Award-winning illustrator Dave McKean provides the collection’s 142 original hand-drawn illustrations, as well as startling cover designs for each book and an exclusive art print of iconic villain Steerpike. Eschewing the traditionally gloomy and gothic, McKean’s concept has been inspired by the Gormenghast trilogy’s often overlooked sense of passion and colour. His renditions of Peake’s cast – from the enigmatic Countess Groan to the spidery manservant Flay – seethe with life and feeling, capturing the often stark surrealism of each book.

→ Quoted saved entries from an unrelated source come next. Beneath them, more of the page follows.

(** *** The recursion measure *)

(** The number of pairs of a letter of [l1] and a letter of [l2] that
    are out of order. *)
Definition inv_list (l1 l2 : list G) : nat :=
  sum_list_with (λ x,
    sum_list_with (λ y,
      if decide (basis_key y < basis_key x) then 1%nat else 0%nat) l2) l1.

Definition inversions (a b : gmultiset G) : nat :=
  inv_list (elements a) (elements b).

(** The pairs [(total degree, inversions)], ordered lexicographically,
    packed into one number: the inversions of a pair are at most the
    square of its total degree. *)
Definition rank (a b : gmultiset G) : nat :=
  ((size a + size b) * (size a + size b) * (size a + size b)
   + inversions a b)%nat.

(** The lexicographic order on the pairs [(total degree, inversions)]. *)
Definition measure_lt (a' b' a b : gmultiset G) : Prop :=
  (size a' + size b' < size a + size b)%nat
  ∨ ((size a' + size b')%nat = (size a + size b)%nat
     ∧ (inversions a' b' < inversions a b)%nat).

(** [product_on_basis] with a recursion budget that is always enough. *)
Definition pbw_product (lhs rhs : gmultiset G)
    : option (gmap (gmultiset G) R) :=
  product_on_basis (S (rank lhs rhs)) lhs rhs.
(** * DBMS_ASSERT (orafce, src/assert.c): a shallow embedding of the
    identifier parser, the simple-name check, the dispatchers and the
    literal quoting, with their properties. *)

From Stdlib Require Import List Ascii String ZArith Bool Lia.
Import ListNotations.
Open Scope list_scope.

(** ** Characters and C library predicates *)

(** Bytes of a PostgreSQL [text] value. *)
Definition bytes := list ascii.

Definition NUL : ascii := "000"%char.
Definition DQ : ascii := "034"%char.   (* the double quote character *)
Definition SQ : ascii := "'"%char.
Definition BSLASH : ascii := "092"%char.
Definition DOT : ascii := "."%char.
Definition UNDERSCORE : ascii := "_"%char.

Definition between (lo hi : nat) (c : ascii) : bool :=
  (lo <=? nat_of_ascii c) && (nat_of_ascii c <=? hi).

(** [isspace] of the C locale: space, \t, \n, \v, \f, \r. *)
Definition isspace (c : ascii) : bool :=
  (nat_of_ascii c =? 32) || between 9 13 c.

(** [isalnum] of the C locale: ASCII digits and letters only. *)
Definition isalnum (c : ascii) : bool :=
  between 48 57 c || between 65 90 c || between 97 122 c.

(** [text_to_cstring]: the C string the parser sees ends at the first NUL. *)
Fixpoint text_to_cstring (s : bytes) : bytes :=
  match s with
  | [] => []
  | c :: s' => if (c =? NUL)%char then [] else c :: text_to_cstring s'
  end.

(** ** ParseIdentifierString (assert.c, lines 50-121)

    The C string is a list of bytes; its end (the terminating NUL) is the
    end of the list.  The C function only returns a boolean; the model
    also records each part it delimits, [curname] up to [endp] after the
    quote-quote pairs have been collapsed, with whether it was quoted. *)

Record NamePart := mkNamePart { text : bytes; wasQuoted : bool }.

(** The loop [while (isspace( *nextp)) nextp++;]. *)
Fixpoint skip_ws (s : bytes) : bytes :=
  match s with
  | [] => []
  | c :: s' => if isspace c then skip_ws s' else s
  end.

(** The quoted branch, started right after the opening quote: [strchr]
    finds the next quote; if the byte after it is also a quote, the
    [memmove] drops the first of the two and the search resumes after the
    second; otherwise the quote found terminates the name.  Returns the
    collapsed name and the input after the terminating quote; [None] when
    [strchr] finds no quote (mismatched quotes). *)
Fixpoint scan_quoted (s : bytes) : option (bytes * bytes) :=
  match s with
  | [] => None
  | c :: s' =>
      if (c =? DQ)%char then
        match s' with
        | c' :: s'' =>
            if (c' =? DQ)%char then
              option_map (fun '(n, r) => (DQ :: n, r)) (scan_quoted s'')
            else Some ([], s')
        | [] => Some ([], s')
        end
      else option_map (fun '(n, r) => (c :: n, r)) (scan_quoted s')
  end.

(** The unquoted branch: extends to [.], whitespace or the end; any other
    byte that is neither alphanumeric nor [_] makes the parse fail. *)
Fixpoint scan_unquoted (s : bytes) : option (bytes * bytes) :=
  match s with
  | [] => Some ([], [])
  | c :: s' =>
      if (c =? DOT)%char || isspace c then Some ([], s)
      else if negb (isalnum c) && negb (c =? UNDERSCORE)%char then None
      else option_map (fun '(n, r) => (c :: n, r)) (scan_unquoted s')
  end.

(** One identifier, at the top of the do-while loop. *)
Definition scan_part (s : bytes) : option (NamePart * bytes) :=
  match s with
  | c :: s' =>
      if (c =? DQ)%char then
        option_map (fun '(n, r) => (mkNamePart n true, r)) (scan_quoted s')
      else
        match scan_unquoted s with
        | Some ([], _) => None          (* empty unquoted name not allowed *)
        | Some (n, r) => Some (mkNamePart n false, r)
        | None => None
        end
  | [] => None                          (* unquoted name of length zero *)
  end.

(** The do-while loop.  Every iteration that loops back has consumed at
    least one byte, so [S (List.length s)] iterations are enough (see
    [parse_loop_fuel] below). *)
Fixpoint parse_loop (fuel : nat) (s : bytes) : option (list NamePart) :=
  match fuel with
  | O => None
  | S fuel' =>
      match scan_part s with
      | None => None
      | Some (p, r) =>
          match skip_ws r with
          | [] => Some [p]                                   (* done *)
          | c :: r' =>
              if (c =? DOT)%char then
                option_map (cons p) (parse_loop fuel' (skip_ws r'))
              else None                                      (* invalid syntax *)
          end
      end
  end.

Definition ParseIdentifierParts (raw : bytes) : option (list NamePart) :=
  match skip_ws raw with
  | [] => Some []                       (* allow empty string *)
  | s => parse_loop (S (List.length s)) s
  end.

Definition ParseIdentifierString (raw : bytes) : bool :=
  match ParseIdentifierParts raw with Some _ => true | None => false end.

(** ** check_sql_name (assert.c, lines 286-316)

    [cp] is the rest of the buffer from the current position, [len] the
    C [int].  Reading [*cp] where no byte of the [len]-byte buffer is left
    is a read past its end, the result [None]. *)

(** The quoted branch, with [DQ] the double quote character:
    [for (cp++, len -= 2; len-- > 0; cp++) { if ( *cp == DQ) {
       if (len-- == 0) return false; if ( *cp != DQ) return false; } }
     if ( *cp != DQ) return false; return true;]
    The second test reads [*cp] again, the same byte as the first. *)
Fixpoint check_quoted_loop (cp : bytes) (len : Z) : option bool :=
  if (0 <? len)%Z then
    let len := (len - 1)%Z in
    match cp with
    | [] => None
    | c :: cp' =>
        if (c =? DQ)%char then
          if (len =? 0)%Z then Some false
          else
            let len := (len - 1)%Z in
            if negb (c =? DQ)%char then Some false
            else check_quoted_loop cp' len
        else check_quoted_loop cp' len
    end
  else
    match cp with
    | [] => None
    | c :: _ => Some (c =? DQ)%char
    end.
(** X14: the replies sent through the post API are attributed to the
    user ID, not the user name, of the latest connected event: both
    [ReplyPost] and [ReplyWithAttachments] set the post's username to
    it. *)
Theorem posts_carry_connected_user_ID (b : Bot Attachment)
        (pre : list EventData) (ev : ConnectedEvent) (post : list EventData)
        (evt : MessageEvent) (msg : string) (attachments : list Attachment)
        (typing : bool) :
  exited (Run b pre) = false ->
  forallb (fun e => negb (isConnected e)) post = true ->
  last (ReplyPost goSyntax
          (finalBot (Run b (pre ++ ConnectedData ev :: post))) evt msg typing)
       (Sleep 0)
  = PostMessage (Channel evt) (MsgOptionText msg false)
      {| AsUser := true; PostUsername := ID (InfoUser ev); LinkNames := 1;
         UnfurlLinks := true; UnfurlMedia := true |}
  /\ last (ReplyWithAttachments goSyntax
             (finalBot (Run b (pre ++ ConnectedData ev :: post)))
             evt attachments typing)
          (Sleep 0)
     = PostMessage (Channel evt) (MsgOptionAttachments attachments)
         {| AsUser := true; PostUsername := ID (InfoUser ev); LinkNames := 1;
            UnfurlLinks := false; UnfurlMedia := false |}.
Proof.
  intros Hpre Hpost.
  assert (Hid : botUserID (finalBot (Run b (pre ++ ConnectedData ev :: post)))
                = ID (InfoUser ev)).
  { rewrite Run_app by exact Hpre. rewrite Run_step. cbn.
    rewrite (Run_finalBot_unchanged _ post Hpost). reflexivity. }
  unfold ReplyPost, ReplyWithAttachments, BotUserID. rewrite Hid.
  destruct typing; rewrite ?Type_sleeps; split; reflexivity.
Qed.

(** X15: below the overflow a longer payload never sleeps less: for
    two payloads with measured lengths in order, the longer at most
    153722867, the sleep of [Type] for the first is at most the sleep for
    the second. *)
Theorem Type_delay_monotone_below_overflow (b : Bot Attachment)
        (evt : MessageEvent) (shorter longer : Payload Attachment) :
  msgLen goSyntax shorter <= msgLen goSyntax longer ->
  msgLen goSyntax longer <= maxExactLen ->
  exists d1 d2,
    sleeps (Type_ goSyntax b evt shorter) = [ d1 ]
    /\ sleeps (Type_ goSyntax b evt longer) = [ d2 ]
    /\ 0 <= d1 <= d2.
Proof.
  intros Hle Hmax. pose proof (msgLen_nonneg shorter) as H0.
  exists (sleepDuration (msgLen goSyntax shorter)),
    (sleepDuration (msgLen goSyntax longer)).
  rewrite !Type_sleeps. split; [ reflexivity | split; [ reflexivity | ] ].
  rewrite !sleepDuration_exact by lia.
  unfold maxTypingSleepMs, Duration.Millisecond, Duration.Microsecond,
    Duration.Nanosecond. lia.
Qed.
Definition apply_NOLOCALS : M unit :=
  c <- read (fun k => Renderer.has_local (opts k) && negb (dont_use_locals k)) ;;
  check c MsgNolocalsMeaningless ;;;
  c <- read (fun k => (local_dims k =? 0) && (group_for_reduces k =? 0)) ;;
  check c MsgNolocalsWithLocals ;;;
  modify (set_dont_use_locals true).

Definition apply_SWAP (axis amt : Z) : M unit :=
  gd <- get global_dims ;;
  check ((axis <? amt) && (amt <? gd)) (MsgSwap amt axis gd) ;;;
  n <- get shape_len ;;
  let permute := Py.range n in
  p_amt <- lift (Py.getitem permute amt) ;;
  p_axis <- lift (Py.getitem permute axis) ;;
  permute <- lift (Py.setitem permute axis p_amt) ;;
  permute <- lift (Py.setitem permute amt p_axis) ;;
  reshape_and_permute None (Some permute).

(** The loop of [PADTO] over [enumerate(self.sts)]: a tracker is replaced as
    soon as it is padded, and the check of a later tracker can still fail. *)
Fixpoint padto_loop (axis amt : Z) (i : Z) (l : list ShapeTracker.t) (padded : bool) : M bool :=
  match l with
  | [] => ret padded
  | st :: l =>
      s <- lift (Py.getitem (ShapeTracker.shape st) axis) ;;
      if sint_eqb s (SInt 1) then padto_loop axis amt (i + 1) l padded
      else
        c <- lift (truth CmpGt s (SInt (amt / 4))) ;;
        check c (MsgPadQuadruple s (amt / 4)) ;;;
        ru <- lift (r <- round_up s amt ;; Ok (sint_sub r s))%res ;;
        t <- lift (truthy ru) ;;
        if t : bool then
          st' <- lift (st_pad st
                   (Py.repeat_tuple (SInt 0, SInt 0) axis ++ [(SInt 0, ru)] ++
                    Py.repeat_tuple (SInt 0, SInt 0) (Py.len (ShapeTracker.shape st) - axis - 1))) ;;
          new_sts <- get (fun k => Py.setitem (sts k) i st') ;;
          modify (set_sts new_sts) ;;;
          padto_loop axis amt (i + 1) l true
        else padto_loop axis amt (i + 1) l padded
  end.

Definition apply_PADTO (axis amt : Z) : M unit :=
  vs <- read vars ;;
  check (is_empty vs) MsgSymbolicPad ;;;
  fu <- get first_upcast ;;
  check (axis <? fu) MsgPadUpcasted ;;;
  r <- read reduceop ;;
  match r with
  | None => ret tt
  | Some r =>
      fr <- get first_reduce ;;
      if fr <=? axis then
        kind <- lift (reduce_kind r) ;;
        check (Ops_eqb kind ADD && can_pad r) (MsgCannotPad r)
      else ret tt
  end ;;;
  l <- read sts ;;
  padded <- padto_loop axis amt 0 l false ;;
  check padded MsgNothingPadded.

(** Lines 430-431: [simplify_ones], and the fix of the TC axes when it
    removed something. *)
Definition simplify_and_fix (axis : Z) : M unit :=
  removed <- simplify_ones ;;
  tco <- read tensor_core_opts ;;
  match tco with
  | Some t =>
      when removed (modify (set_tensor_core_opts (Some (TensorCoreOptions.fix_axes t axis))))
  | None => ret tt
  end.
(** ** Further vocabulary of the script *)

(** The price ranges the [switch] of [checkBudgetMatch] names. *)
Definition priceRanges : list string :=
  ["50l"; "1cr"; "2.5cr"; "5cr"; "10cr"; "on-request"].

(** One line of [applyUrlFilters]: [if (v) document.getElementById(id).value
    = v] for the parameter and the control of a facet. *)
Definition assignLine (params : URLSearchParams.t) (form : Form) (facet : Facet)
    : option (option Control) :=
  ifTruthy (URLSearchParams.get (paramName facet) params)
    (assignValue (control facet form)) (Some (control facet form)).

(** *** The results line under the search form

    The four elements [updateFilterResultsInfo] looks up by id, each [None]
    when the page does not have it: the class list of the results line and of
    the clear button, and the text of the count and of the summary. *)
Record ResultsPanel := {
  resultsInfo : option (gset string);
  resultsCount : option string;
  activeFilters : option string;
  clearFiltersBtn : option (gset string);
}.

(** [classList.remove(token)] and [classList.toggle(token, force)]. *)
Definition classRemove (token : string) (classes : gset string) : gset string :=
  classes ∖ {[token]}.

Definition classToggle (token : string) (force : bool) (classes : gset string)
    : gset string :=
  if force then classes ∪ {[token]} else classes ∖ {[token]}.

(** [updateFilterResultsInfo(visibleCount)], with the filter values its two
    helpers read from the form. *)
Definition updateFilterResultsInfo `{Engine} (visibleCount : nat) (controls : Filters)
    (panel : ResultsPanel) : ResultsPanel :=
  match resultsInfo panel, resultsCount panel with
  | Some info, Some _ =>
      let count := JS.decimal (Z.of_nat visibleCount) in
      let info := classRemove "d-none" info in
      let button :=
        match clearFiltersBtn panel with
        | Some classes =>
            let hasActiveFilters := hasFiltersApplied controls in
            Some (classToggle "d-none" (negb hasActiveFilters) classes)
        | None => None
        end in
      let summary :=
        match activeFilters panel with
        | Some _ =>
            let filters := getActiveFilters controls in
            if (0 <? length filters)%nat
            then Some ("(" ++ JS.join ", " filters ++ ")")
            else Some ""
        | None => None
        end in
      {| resultsInfo := Some info; resultsCount := Some count;
         activeFilters := summary; clearFiltersBtn := button |}
  | _, _ => panel
  end.

(** [filterProperties()] to its end: the loop over the cards, then the
    results line. *)
Definition filterPropertiesAndReport `{Engine} (filters : Filters)
    (propertyCards : list Card) (panel : ResultsPanel)
    : list (Card * string) * ResultsPanel :=
  let '(displayed, visibleCount) := filterProperties filters propertyCards in
  (displayed, updateFilterResultsInfo visibleCount filters panel).

(** A results line as the listing page starts with: hidden, with a hidden
    clear button. *)
Definition hiddenPanel : ResultsPanel :=
  {| resultsInfo := Some {["d-none"]};
     resultsCount := Some "0";
     activeFilters := Some "";
     clearFiltersBtn := Some ({["btn"]} ∪ {["d-none"]}) |}.

(** *** The inputs of the search form

    [clearAllFilters] walks over the inputs and selects of the search form.
    An element of that list is a single [select] (type ["select-one"]), with
    the values of its options and its selected index ([None] for -1), or any
    other input, with what it stores. The six controls the filter reads by
    id are taken to be among these inputs: that is where
    [setupPropertyFiltering] listens for their changes. *)
Inductive FormInput : Type :=
| SelectOne (elementId : string) (options : list string) (selectedIndex : option nat)
| OtherInput (elementId : string) (c : Control).
(* ===== verification/Netip.v ===== *)
(** * The part of Go's [net/netip] the collector uses

    A [netip.Addr] is the invalid zero value, an IPv4 address or an IPv6
    address with a (possibly empty) zone; [==] on [netip.Addr] is the
    structural equality of this type. *)

From S2P Require Import Prelude.

Inductive Addr : Type :=
| AddrZero
| Addr4 (n : Z)
| Addr6 (n : Z) (zone : string).

#[global] Instance Addr_eq_dec : EqDecision Addr.
Proof. solve_decision. Defined.

#[global] Instance Addr_countable : Countable Addr.
Proof.
  refine (inj_countable'
    (fun a => match a with
              | AddrZero => inl ()
              | Addr4 n => inr (inl n)
              | Addr6 n z => inr (inr (n, z))
              end)
    (fun s => match s with
              | inl () => AddrZero
              | inr (inl n) => Addr4 n
              | inr (inr (n, z)) => Addr6 n z
              end) _).
  by intros [].
Defined.

Definition addr_wf (a : Addr) : Prop :=
  match a with
  | AddrZero => True
  | Addr4 n => is_uint 32 n
  | Addr6 n _ => is_uint 128 n
  end.

#[global] Instance addr_wf_dec a : Decision (addr_wf a).
Proof. destruct a; simpl; apply _. Defined.

Definition IsValid (a : Addr) : bool := match a with AddrZero => false | _ => true end.

(** The IPv4-mapped prefix [::ffff:0:0/96]. *)
Definition v4mapped (n : Z) : Z := 65535 * 2 ^ 32 + n.

Definition Is4In6 (a : Addr) : bool :=
  match a with Addr6 n _ => n / 2 ^ 32 =? 65535 | _ => false end.

Definition Unmap (a : Addr) : Addr :=
  match a with
  | Addr6 n _ => if Is4In6 a then Addr4 (n mod 2 ^ 32) else a
  | _ => a
  end.

Definition IsUnspecified (a : Addr) : bool :=
  bool_decide (a = Addr4 0) || bool_decide (a = Addr6 0 "").

Definition As16 (a : Addr) : list byte :=
  match a with
  | AddrZero => be_bytes 16 0
  | Addr4 n => be_bytes 16 (v4mapped n)
  | Addr6 n _ => be_bytes 16 n
  end.

Definition AsSlice (a : Addr) : list byte :=
  match a with
  | AddrZero => []
  | Addr4 n => be_bytes 4 n
  | Addr6 n _ => be_bytes 16 n
  end.

(** [netip.AddrFromSlice] returns the zero [Addr] and [false] for any length
    other than 4 and 16. *)
Definition AddrFromSlice (b : list byte) : Addr * bool :=
  if decide (length b = 4%nat) then (Addr4 (be_val b), true)
  else if decide (length b = 16%nat) then (Addr6 (be_val b) "", true)
  else (AddrZero, false).

Definition AddrFrom4 (b : list byte) : Addr := Addr4 (be_val b).

(** ** Facts *)

Lemma Unmap_idemp a : Unmap (Unmap a) = Unmap a.
Proof.
  destruct a as [|n|n z]; simpl; [done|done|].
  destruct (n / 2 ^ 32 =? 65535) eqn:E; simpl; [done|]. by rewrite E.
Qed.

Lemma Unmap_wf a : addr_wf a -> addr_wf (Unmap a).
Proof.
  destruct a as [|n|n z]; simpl; [done|done|]. intros H.
  destruct (n / 2 ^ 32 =? 65535); [|done]. apply Z.mod_pos_bound. lia.
Qed.

Lemma Unmap_valid a : IsValid (Unmap a) = IsValid a.
Proof. destruct a as [|n|n z]; simpl; [done|done|]. by destruct (_ =? _). Qed.

Lemma length_As16 a : length (As16 a) = 16%nat.
Proof. by destruct a. Qed.

Lemma As16_wf a : bytes_wf (As16 a).
Proof. destruct a; apply be_bytes_wf. Qed.

Lemma v4mapped_uint n : is_uint 32 n -> is_uint 128 (v4mapped n).
Proof. unfold is_uint, v4mapped. lia. Qed.

(** [As16] identifies exactly an address with its IPv4-mapped form: the
    addresses of a well-formed record, unmapped and without zones, are
    recovered from their 16-byte forms. *)
Definition zoneless (a : Addr) : Prop := match a with Addr6 _ z => z = ""%string | _ => True end.

Lemma As16_inj a b :
  addr_wf a -> addr_wf b -> IsValid a = true -> IsValid b = true ->
  zoneless a -> zoneless b -> As16 a = As16 b -> Unmap a = Unmap b.
Proof.
  assert (Hm : forall n, is_uint 32 n -> v4mapped n / 2 ^ 32 = 65535 /\ v4mapped n mod 2 ^ 32 = n).
  { intros n Hn. unfold v4mapped, is_uint in *.
    rewrite Z.add_comm, Z.div_add, Z.mod_add, Z.div_small, Z.mod_small by lia. lia. }
  assert (Hu : forall n, is_uint 32 n -> Unmap (Addr6 (v4mapped n) "") = Addr4 n).
  { intros n Hn. simpl. destruct (Hm n Hn) as [-> ->]. done. }
  destruct a as [|n|n z], b as [|m|m y]; simpl; intros Wa Wb Va Vb Za Zb E; try done; subst.
  - apply be_bytes_inj in E; [|by apply v4mapped_uint..]. unfold v4mapped in E. f_equal. lia.
  - apply be_bytes_inj in E; [|by apply v4mapped_uint|done]. subst m.
    symmetry. exact (Hu n Wa).
  - apply be_bytes_inj in E; [|done|by apply v4mapped_uint]. subst n. exact (Hu m Wb).
  - apply be_bytes_inj in E; [|done|done]. by subst.
Qed.

Lemma AddrFromSlice_AsSlice a :
  addr_wf a -> zoneless a -> IsValid a = true -> AddrFromSlice (AsSlice a) = (a, true).
Proof.
  destruct a as [|n|n z]; simpl zoneless; intros W Z V; [done| |]; simpl in W; subst;
    unfold AddrFromSlice; simpl AsSlice; rewrite length_be_bytes; simpl;
    by rewrite be_val_bytes_exact.
Qed.

Lemma AddrFromSlice_wf b : bytes_wf b -> addr_wf (AddrFromSlice b).1.
Proof.
  intros H. unfold AddrFromSlice. pose proof (be_val_range b H) as R.
  case_decide as D4; [by rewrite D4 in R|].
  case_decide as D16; [by rewrite D16 in R|done].
Qed.

Lemma AddrFromSlice_zoneless b : zoneless (AddrFromSlice b).1.
Proof. unfold AddrFromSlice. by repeat case_decide. Qed.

Dave McKean has also created the hypnotic maze design that envelops the hinged collection case, bound in stone-grey Dubletta cloth and blocked in crimson metallic foil with the title screen-printed in black ink. Opening the case itself releases a burst of corvids silhouetted against the sky in silver ink.

[Thanks to Andrew Porter, Michael Toman, Cat Eldridge, N., Jan Vaněk jr, Steven H Silver, Daniel Dern, Aaron Pound, Mike Kennedy, Martin Morse Wooster, JJ, John King Tarpinian, and Chris Barkley for some of these stories. Title credit belongs to File 770 contributing editor of the day Steve “Clueful” Davidson.]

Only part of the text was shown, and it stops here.